Freeing and allocating variables in those languages is a huge pain. While most of the programming languages handle object allocation and removing using Garbage Collector or Reference Counting algorithms. Go brings the best of both worlds. Like lower level languages (C/C++), Go is a compiled language. That means performance is almost nearer to lower level languages. It also uses garbage collection to allocation and removal of the object. So, no more malloc() and free() statements.
Code written in Go is easy to maintain.
Go does not have crazy programming syntax like other languages have. It has very neat and clean syntax. The designers of the Go at Google had this thing in mind when they were creating the language. As google has a very large code-base and thousands of developers that were working on that same code-base, code should be simple to understand for other developers and one segment of code should have minimal side effects on other segments of the code. That will make code easily maintainable and easy to modify.
Go intentionally leaves out many features of modern OOP languages.
- No classes. Everything is divided into packages only. Go has only structs instead of classes.

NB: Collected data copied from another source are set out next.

(** *** The calibration *)
Definition result_number (result : eeprom_result) : Z :=
  match result with
  | EEPROM_RESULT_OK => 0 | EEPROM_RESULT_FLASH_NOT_MAPPED => 1 | EEPROM_RESULT_PARTITION_NOT_FOUND => 2
  | EEPROM_RESULT_BLOCK_NOT_FOUND => 3 | EEPROM_RESULT_INVALID => 4
  end.
(** The bytes of a block that was found; the flash does not change while they are used. *)
Definition block_byte (block : eeprom_block) (i : Z) : M Z :=
  match b_data block with
  | Some (InFlash offset) => ld8 (FLASH_ADDRESS_MIN + offset + i)
  | Some Inline => defined (elem (b_inline block) i)
  | None => stop (OutOfBounds 0)
  end.
Definition block_bytes (block : eeprom_block) : M (list Z) :=
  foldM (fun bytes i => b ← block_byte block i; mret (bytes ++ [u8 b])) [] (seqZ 0 (b_size block)).
(** The bytes of the block, if it is there with the version and the size. *)
Definition load_eelite_block (block_id version size : Z) : M (option (list Z)) :=
  '(result, block) ← eeprom_find_block EEPROM_PARTITION_EELITE block_id (Some (EepromBlock None 0 0 (replicate 512 0)));
  match result, block with
  | EEPROM_RESULT_OK, Some block =>
      if (b_version block !=? version) || (b_size block !=? size) then
        printf ("# RF_CALIBRATION,error=format,eelite_block=%lu,version=%u,size=%lu" +:+ NL,
                [PNum block_id; PNum (b_version block); PNum (b_size block)]);;
        mret None
      else bytes ← block_bytes block; mret (Some bytes)
  | _, _ =>
      printf ("# RF_CALIBRATION,error=read,eelite_block=%lu,result=%lu" +:+ NL, [PNum block_id; PNum (result_number result)]);;
      mret None
  end.
Definition get_calibration : M receiver_calibration := s ← get_part; mret (bs_calibration s).
Definition put_calibration (c : receiver_calibration) : M unit :=
  s ← get_part; put_part (BoardState c (frequency_correction_hz s)).
Definition data_format_error (block_id : Z) : M unit :=
  printf ("# RF_CALIBRATION,error=data_format,eelite_block=%u" +:+ NL, [PNum block_id]).
(** The loaders of the blocks 55, 58, 285 and 306: they differ in what they load and report. *)
Definition load_block {E} (block_id version size : Z) (load : list Z -> receiver_calibration -> option (receiver_calibration + E))
    (report : E -> M unit) : M bool :=
  data ← load_eelite_block block_id version size;
  match data with
  | None => mret false
  | Some data =>
      c ← get_calibration;
      r ← defined (load data c);
      match r with inl c => put_calibration c;; mret true | inr e => report e;; mret false end
  end.
Definition load_agc_calibration : M bool :=
  load_block AGC_EELITE_BLOCK AGC_EELITE_VERSION SIZEOF_AGC_EELITE_DATA load_agc_data
    (fun _ => data_format_error AGC_EELITE_BLOCK).
Definition load_agc_channel_calibration : M bool :=
  data ← load_eelite_block AGC_CHANNEL_EELITE_BLOCK AGC_CHANNEL_EELITE_VERSION AGC_CHANNEL_EELITE_SIZE;
  match data with
  | None => mret false
  | Some data =>
      c ← get_calibration;
      '(table, refused) ← defined (load_channel_records data channel_records (channel_corrections c));
      put_calibration (set_channel_corrections table c);;
      match refused with
      | None => mret true
      | Some (band, range) =>
          printf ("# RF_CALIBRATION,error=data_format,eelite_block=%u,band=%lu,range=%lu" +:+ NL,
                  [PNum AGC_CHANNEL_EELITE_BLOCK; PNum (band_number band); PNum range]);;
          mret false
      end
  end.
Definition load_agc_gain_calibration : M bool :=
  load_block AGC_GAIN_EELITE_BLOCK AGC_GAIN_EELITE_VERSION SIZEOF_AGC_GAIN_EELITE_DATA load_agc_gain_data
    (fun _ => data_format_error AGC_GAIN_EELITE_BLOCK).
Definition load_agc_threshold_calibration : M bool :=
  load_block AGC_THRESHOLD_EELITE_BLOCK AGC_THRESHOLD_EELITE_VERSION SIZEOF_AGC_THRESHOLD_EELITE_DATA load_agc_threshold_data
    (fun _ => data_format_error AGC_THRESHOLD_EELITE_BLOCK).
Definition load_afc_calibration : M bool :=
  load_block AFC_EELITE_BLOCK AFC_EELITE_VERSION SIZEOF_AFC_EELITE_DATA load_afc_data (fun e =>
    match e with
    | AfcFormat => data_format_error AFC_EELITE_BLOCK
    | AfcFrequency i =>
        printf ("# RF_CALIBRATION,error=afc_frequency,eelite_block=%u,index=%lu" +:+ NL, [PNum AFC_EELITE_BLOCK; PNum i])
    | AfcValue i =>
        printf ("# RF_CALIBRATION,error=afc_value,eelite_block=%u,index=%lu" +:+ NL, [PNum AFC_EELITE_BLOCK; PNum i])
    end).
(** [if (!step()) return false;]. *)
Definition and_then (step rest : M bool) : M bool := ok ← step; if ok : bool then rest else mret false.
Definition load_receiver_calibration : M bool :=
  and_then load_agc_calibration
  (and_then load_agc_channel_calibration
  (and_then load_agc_gain_calibration
  (and_then load_agc_threshold_calibration
  (and_then load_afc_calibration
  (printf ("# RF_CALIBRATION,source=EELITE,blocks=%u,%u,%u,%u,%u" +:+ NL,
           [PNum AGC_EELITE_BLOCK; PNum AGC_CHANNEL_EELITE_BLOCK; PNum AGC_GAIN_EELITE_BLOCK;
            PNum AGC_THRESHOLD_EELITE_BLOCK; PNum AFC_EELITE_BLOCK]);;
   mret true))))).

(** *** The interface [gsm.h] of the board *)
Definition gsm_board_init : M bool :=
  configure_rf_gpio;;
  and_then load_receiver_calibration
  (and_then configure_system_clocks
  (wr32 DSP_CLC (1 .<< MOD_CLC_RMC_SHIFT);;
   wr32 TPU_CLC (1 .<< MOD_CLC_RMC_SHIFT);;
   enable_baseband_analog_reference;;
   enable_afc_reference;;
   mret true)).
Definition gsm_board_enable_transceiver_power : M unit := enable_transceiver_power_rails.
Definition gsm_board_set_frequency_correction_hz (frequency_hz : Z) : M unit :=
  c ← get_calibration;
  frequency_hz ← defined (clamp_frequency c frequency_hz);
  put_part (BoardState c frequency_hz);;
  value ← defined (frequency_hz_to_afc_value c frequency_hz);
  wr32 AFC_AFCVAL (value .| AFC_AFCVAL_ENAFC).
Definition gsm_board_get_frequency_correction_hz : M Z := s ← get_part; mret (frequency_correction_hz s).
Definition gsm_board_get_afc_value : M Z := v ← rd32 AFC_AFCVAL; mret (v .& AFC_AFCVAL_AFC).
End Code.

- Does not support inheritance. That will make the code easy to modify. In other languages like Java/Python, if the class ABC inherits class XYZ and you make some changes in class XYZ, then that may produce some side effects in other classes that inherit XYZ. By removing inheritance, Go makes it easy to understand the code also (as there is no superclass to look at while looking at a piece of code).
- No constructors.
- No annotations.
- No generics.
- No exceptions.
The changes mentioned above make Go very different from other languages and it makes programming in Go different as well. You may not like some points from above. But, it is not like you cannot code your application without the above features. All you have to do is write 2–3 more lines. On the positive side, it will make your code cleaner and provide more clarity to your code. See below: Code readability vs, Efficiency.
The graph mentioned above displays that Go is almost as efficient as C/C++, while keeping the code syntax simple as Ruby, Python and other languages. That is a win-win situation for both humans and processors! The syntax of Go is very stable. It remained the same since the initial public release 1.0, back in the year 2012 which makes it backward compatible.
Go is backed by Google
- We know this is not a direct technical advantage. However, Go is designed and supported by Google. Google has one of the largest cloud infrastructures in the world and it is scaled massively. Go is designed by Google to solve their problems of supporting scalability and effectiveness. Those are the same issues you will face while creating your own servers.
- More to that Go is also used by some big companies like Adobe, BBC, IBM, Intel and even Medium. (Source:https://github.com/golang/go/wiki/GoUsers)
- Even though Go is very different from other object-oriented languages, it is still the same beast. Go provides you high performance like C/C++, super efficient concurrency handling like Java and fun to code like Python/Perl.
- If you don’t have any plans to us Go at this moment, We will still say that hardware limits puts pressure software engineers to write super efficient code. Engineers need to understand the hardware and optimize their product accordingly. Optimized products can run on cheaper and slower hardware (like IOT devices) and overall improve the user experience.